Paul Perraudin est le magistrat genevois qui instruit le dossier Elf depuis 1997. Keystone Archive

Le 10 octobre 2000, le juge genevois Paul Perraudin aurait réclamé en catimini 22,5 millions de francs aux avocats de l'ancien espion Pierre Lethier en échange de sa liberté. C'est l´une des «révélations» d´«Argent secret», publié cette semaine à Paris.

Ancien colonel à la Direction générale de la sécurité extérieure (DGSE), l’un des services secrets français, Pierre Lethier n’a guère intérêt à se retrouver un jour dans le bureau de Paul Perraudin, le magistrat suisse qui instruit le dossier Elf depuis 1997. En effet, cet ancien titulaire d’un permis C ne se contente pas de porter des attaques contre les juges de la Cité de Calvin. Il les assassine.

Parlant de Paul Perraudin par exemple, il affirme: «En bon Suisse, ce qui le fascine, c’est mon argent». Bref, les couteaux sont sortis. L’affaire remonte à 1999. Le juge genevois découvre que cet ancien espion, domicilié à Cologny, a perçu 22,5 millions de francs en 1991 lors du rachat de la raffinerie allemande Leuna par Elf.

A quoi correspond cette grasse commission, d’autant que Pierre Lethier a fait transiter l’argent par une discrète fondation basée au Liechtenstein? Le 5 octobre 2000, les autorités françaises demandent à la Suisse de rechercher et d’arrêter cet ancien agent secret en vue de son extradition.

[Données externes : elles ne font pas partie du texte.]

Definition malloc (size : Z) : KM (fs D H) Z := fun s =>
  match sys_malloc size (f_heap s) with
  | Ok (p, h) => Ok (p, set_f_heap h s)
  | Err e => Err e
  end.
Definition free (p : Z) : KM (fs D H) unit := fun s =>
  match sys_free p (f_heap s) with
  | Ok h => Ok (tt, set_f_heap h s)
  | Err e => Err e
  end.
(** [cur->pgdir = NULL] and putting it back. *)
Definition get_user : KM (fs D H) bool := kreads (fun s => heap_user (f_heap s)).
Definition put_user (u : bool) : KM (fs D H) unit := kmod (fun s => set_f_heap (set_heap_user u (f_heap s)) s).

(** A use of the buffer at [p]. *)
Definition buffer (p : Z) : KM (fs D H) unit := if p =? 0 then kfail OutOfBounds else kret tt.

Definition get_inode (p : Z) : KM (fs D H) inode := fun s =>
  match f_inodes s !! p with Some i => Ok (i, s) | None => Err OutOfBounds end.
Definition put_inode (p : Z) (i : inode) : KM (fs D H) unit :=
  buffer p ;;; kmod (fun s => set_f_inodes (<[p := i]> (f_inodes s)) s).
Definition upd_inode (p : Z) (f : inode -> inode) : KM (fs D H) unit :=
  i <- get_inode p ;; put_inode p (f i).

Definition get_sb : KM (fs D H) super_block := kreads (fun s => sb (f_part s)).
Definition get_part : KM (fs D H) partition := kreads f_part.
Definition put_part (p : partition) : KM (fs D H) unit := kmod (set_f_part p).

Definition get_file (i : Z) : KM (fs D H) file := fun s =>
  match rd (f_files s) i with Ok f => Ok (f, s) | Err e => Err e end.
Definition put_file (i : Z) (f : file) : KM (fs D H) unit := fun s =>
  match wr (f_files s) i f with Ok l => Ok (tt, set_f_files l s) | Err e => Err e end.

Definition get_dir (p : Z) : KM (fs D H) dir := fun s =>
  match f_dirs s !! p with Some d => Ok (d, s) | None => Err OutOfBounds end.
Definition put_dir (p : Z) (d : dir) : KM (fs D H) unit :=
  buffer p ;;; kmod (fun s => set_f_dirs (<[p := d]> (f_dirs s)) s).

(** [list_push] and [list_remove] on the list of open inodes. *)
Definition open_push (p : Z) : KM (fs D H) unit := fun s =>
  if decide (p ∈ f_open s) then Err ListCorrupt else Ok (tt, set_f_open (p :: f_open s) s).
Definition open_remove (p : Z) : KM (fs D H) unit := fun s =>
  if decide (p ∈ f_open s) then Ok (tt, set_f_open (List.filter (fun q => negb (q =? p)) (f_open s)) s)
  else Err ListCorrupt.
End access.

(** ** Bytes of consecutive sectors *)

Section bytes.
Context (sec : Z -> list Z) (Hsec : forall x, length (sec x) = 512%nat).

Lemma sectors_from_length lba n : length (sectors_from sec lba n) = (512 * n)%nat.
Proof using Hsec.
  revert lba. induction n as [|n IH]; intros lba; [done|]. simpl. rewrite length_app, Hsec, IH. lia.
Qed.

Lemma sectors_from_lookup lba n j :
  (j < 512 * n)%nat ->
  sectors_from sec lba n !! j = sec (lba + Z.of_nat (j / 512)) !! (j mod 512)%nat.
Proof using Hsec.
  revert lba j. induction n as [|n IH]; intros lba j Hj; [lia|]. cbn [sectors_from].
  destruct (decide (j < 512)%nat) as [Hlt|Hge].
  - rewrite lookup_app_l by (rewrite Hsec; done). rewrite Nat.div_small, Nat.mod_small by done.
    do 2 f_equal. lia.
  - rewrite lookup_app_r by (rewrite Hsec; lia). rewrite Hsec, IH by lia.
    assert (E1 : (j / 512 = S ((j - 512) / 512))%nat).
    { replace j with ((j - 512) + 1 * 512)%nat at 1 by lia. rewrite Nat.div_add by lia. lia. }
    assert (E2 : (j mod 512 = (j - 512) mod 512)%nat).
    { replace j with ((j - 512) + 1 * 512)%nat at 1 by lia. by rewrite Nat.Div0.mod_add. }
    rewrite E1, E2. do 2 f_equal. lia.
Qed.

Lemma sectors_from_app lba a b :
  sectors_from sec lba (a + b) = sectors_from sec lba a ++ sectors_from sec (lba + Z.of_nat a) b.
Proof using Type.
  revert lba. induction a as [|a IH]; intros lba; simpl.
  - f_equal. lia.
  - rewrite IH, <- app_assoc. do 3 f_equal. lia.
Qed.

Lemma sectors_from_ext sec' lba n :
  (forall x, lba <= x < lba + Z.of_nat n -> sec' x = sec x) -> sectors_from sec' lba n = sectors_from sec lba n.
Proof using Type.
  revert lba. induction n as [|n IH]; intros lba H; [done|]. simpl.
  rewrite H, IH by (lia || (intros; apply H; lia)). done.
Qed.
End bytes.

Lemma splice_inv {A} (l : list A) off src l' :
  splice l off src = Ok l' -> 0 <= off /\ off + Z.of_nat (length src) <= Z.of_nat (length l) /\
    l' = take (Z.to_nat off) l ++ src ++ drop (Z.to_nat off + length src)%nat l.
Proof. unfold splice. intros. case_decide; naive_solver. Qed.

(** Rewriting bytes of some sectors of a region rewrites them in the region. *)
Lemma sectors_patch sec sec' base n lba k off src buf :
  (forall x, length (sec x) = 512%nat) -> base <= lba -> lba + Z.of_nat k <= base + Z.of_nat n ->
  splice (sectors_from sec lba k) off src = Ok buf ->
  (forall x, sec' x = sector_after sec lba buf (Z.of_nat k) x) ->
  splice (sectors_from sec base n) (512 * (lba - base) + off) src = Ok (sectors_from sec' base n).
Proof.
  intros Hsec Hb Hn Hs Hsec'.
  assert (Hlen := splice_length _ _ _ _ Hs). rewrite sectors_from_length in Hlen by done.
  apply splice_inv in Hs as (Ho & Hol & ->). rewrite sectors_from_length in Hol by done.
  set (q := Z.to_nat (lba - base)). set (r := (n - q - k)%nat).
  assert (En : n = (q + (k + r))%nat) by lia.
  assert (Eq : sectors_from sec' base q = sectors_from sec base q).
  { apply sectors_from_ext. intros x Hx. rewrite Hsec'. unfold sector_after. rewrite decide_False; [done|lia]. }
  assert (Er : sectors_from sec' (lba + Z.of_nat k) r = sectors_from sec (lba + Z.of_nat k) r).
  { apply sectors_from_ext. intros x Hx. rewrite Hsec'. unfold sector_after. rewrite decide_False; [done|lia]. }
  assert (Ek : sectors_from sec' lba k = take (Z.to_nat off) (sectors_from sec lba k) ++ src ++
    drop (Z.to_nat off + length src) (sectors_from sec lba k)).
  { set (buf := _ ++ src ++ _) in *. clearbody buf. clear - Hlen Hsec'.
    assert (H : forall j x b, (j + x = k)%nat -> length b = (512 * x)%nat -> drop (512 * j) buf = b ->
      sectors_from sec' (lba + Z.of_nat j) x = b).
    { intros j x. revert j. induction x as [|x IH]; intros j b Hj Hbl Hd; [by destruct b|].
      simpl. rewrite Hsec'. unfold sector_after. rewrite decide_True by lia.
      replace (Z.to_nat (512 * (lba + Z.of_nat j - lba))) with (512 * j)%nat by lia. rewrite Hd.
      replace (lba + Z.of_nat j + 1) with (lba + Z.of_nat (S j)) by lia.
      rewrite (IH (S j) (drop 512 b)); [apply take_drop|lia|rewrite length_drop; lia|].
      rewrite <- Hd, drop_drop. f_equal. lia. }
    rewrite <- (Z.add_0_r lba). apply (H 0%nat k); [lia|done|done]. }
  rewrite splice_Ok; [|lia|rewrite sectors_from_length by done; lia]. f_equal. rewrite En at 3.
  rewrite !sectors_from_app, Eq. replace (base + Z.of_nat q) with lba by lia. rewrite Ek, Er.
  rewrite En, !sectors_from_app. replace (base + Z.of_nat q) with lba by lia.
  assert (Lq : length (sectors_from sec base q) = (512 * q)%nat) by (by rewrite sectors_from_length).
  assert (Lk : length (sectors_from sec lba k) = (512 * k)%nat) by (by rewrite sectors_from_length).
  replace (Z.to_nat (512 * (lba - base) + off)) with (512 * q + Z.to_nat off)%nat by lia.
  rewrite <- Lq, take_app_add, <- Nat.add_assoc, drop_app_add, take_app_le, drop_app_le by lia.
  by rewrite <- !app_assoc.
Qed.

(** ** The smallest device and heap with these laws, for the closed examples *)

(** Sectors that were never written read as zeros. *)
Definition zero_sector : list Z := replicate 512 0.
Record mem_disk : Type := MemDisk { md_sectors : gmap Z (list Z) }.
Definition md_sector (d : mem_disk) (x : Z) : list Z := default zero_sector (md_sectors d !! x).

Fixpoint md_put (n : nat) (lba : Z) (b : list Z) (m : gmap Z (list Z)) : gmap Z (list Z) :=
  match n with O => m | S n => <[lba := take 512 b]> (md_put n (lba + 1) (drop 512 b) m) end.

#[export] Instance mem_disk_dev : BlockDev mem_disk := {
  disk_read lba cnt d :=
    if decide (0 <= lba /\ 0 < cnt /\ lba + cnt <= DISK_SECTORS)
    then Ok (sectors_from (md_sector d) lba (Z.to_nat cnt), d) else Err AssertFail;
  disk_write lba b cnt d :=
    if decide (0 <= lba /\ 0 < cnt /\ lba + cnt <= DISK_SECTORS)
    then if decide (512 * cnt <= Z.of_nat (length b))
         then Ok (MemDisk (md_put (Z.to_nat cnt) lba b (md_sectors d))) else Err OutOfBounds
    else Err AssertFail
}.

Definition md_ready (d : mem_disk) : Prop := map_Forall (fun _ sec => length sec = 512%nat) (md_sectors d).

Lemma md_put_lookup n lba b m x :
  md_put n lba b m !! x =
  if decide (lba <= x < lba + Z.of_nat n) then Some (take 512 (drop (Z.to_nat (512 * (x - lba))) b)) else m !! x.
Proof.
  revert lba b. induction n as [|n IH]; intros lba b; cbn [md_put].
  - rewrite decide_False; [done|lia].
  - destruct (decide (x = lba)) as [->|Hx].
    + rewrite lookup_insert_eq, decide_True by lia. do 2 f_equal. by rewrite Z.sub_diag.
    + rewrite lookup_insert_ne, IH by done. repeat case_decide; try lia; [|done].
      do 2 f_equal. rewrite drop_drop. f_equal. lia.
Qed.

#[export] Program Instance mem_disk_laws : BlockDevLaws mem_disk := {
  sector := md_sector; disk_ready := md_ready
}.
Next Obligation.
  intros d x Hd. unfold md_sector. destruct (md_sectors d !! x) eqn:E; simpl.
  - by apply (map_Forall_lookup_1 _ _ _ _ Hd E).
  - done.
Qed.
Next Obligation. intros d lba cnt Hd H1 H2 H3. exists d. unfold disk_read; simpl. by rewrite decide_True. Qed.
Next Obligation.
  intros d lba b cnt Hd H1 H2 H3 H4. eexists. unfold disk_write; simpl. rewrite !decide_True by done.
  split; [done|]. split.
  - intros x sec. simpl. rewrite md_put_lookup. case_decide; [|by apply Hd].
    intros [= <-]. rewrite length_take_le; [done|]. rewrite length_drop. lia.
  - intros x. unfold md_sector, sector_after. simpl. rewrite md_put_lookup, Z2Nat.id by lia. by case_decide.
Qed.

(** A heap that hands out ever higher addresses. *)
Record bump_heap : Type := BumpHeap { bh_next : Z; bh_live : gmap Z bool; bh_user : bool }.
#[export] Instance bump_heap_ops : KernelHeap bump_heap := {
  sys_malloc size h := Ok (bh_next h, BumpHeap (bh_next h + size) (<[bh_next h := bh_user h]> (bh_live h)) (bh_user h));
  sys_free p h := match bh_live h !! p with
                  | Some _ => Ok (BumpHeap (bh_next h) (delete p (bh_live h)) (bh_user h))
                  | None => Err AssertFail end;
  heap_user := bh_user;
  set_heap_user u h := BumpHeap (bh_next h) (bh_live h) u
}.
Definition bump_ok (h : bump_heap) : Prop :=
  0 < bh_next h /\ map_Forall (fun p _ => p < bh_next h) (bh_live h).

#[export] Program Instance bump_heap_laws : KernelHeapLaws bump_heap := {
  live := bh_live; room _ := bump_ok
}.
Next Obligation.
  intros n h size [Hn Hl] Hs. eexists _, _. split; [reflexivity|]. simpl. split; [lia|]. split_and!; try done.
  - destruct (bh_live h !! bh_next h) eqn:E; [|done]. apply Hl in E. lia.
  - split; simpl; [lia|]. apply map_Forall_insert_2; simpl; [lia|]. intros p u Hp. apply Hl in Hp. lia.
Qed.
Next Obligation.
  intros n h p [Hn Hl] Hp Hlive. eexists. unfold sys_free; simpl in *. rewrite Hlive. split; [done|].
  split_and!; try done. simpl. split; [done|]. by apply map_Forall_delete.
Qed.
Next Obligation. done. Qed.
Next Obligation. done. Qed.
Next Obligation. done. Qed.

Constatant que Pierre Lethier habite en famille dans le canton de Genève, et possède des chevaux, Paul Perraudin considère qu’il n’y a pas de «risque de fuite» et renonce à l’arrêter. En revanche, il lui demande de rapatrier les 22,5 millions de francs qui ont pris le chemin des Iles Vierges britanniques.

Pas de chance. Le 18 octobre 2000, Pierre Lethier ne se présente pas à la convocation du juge suisse. Depuis, le fugitif, qui fait l’objet d’un mandat d’arrêt international, est signalé en Grande-Bretagne et en Afrique du Sud. «Argent secret, l’espion de l’affaire Elf parle» est un véritable pamphlet non seulement contre les juges suisses, mais contre les Suisses.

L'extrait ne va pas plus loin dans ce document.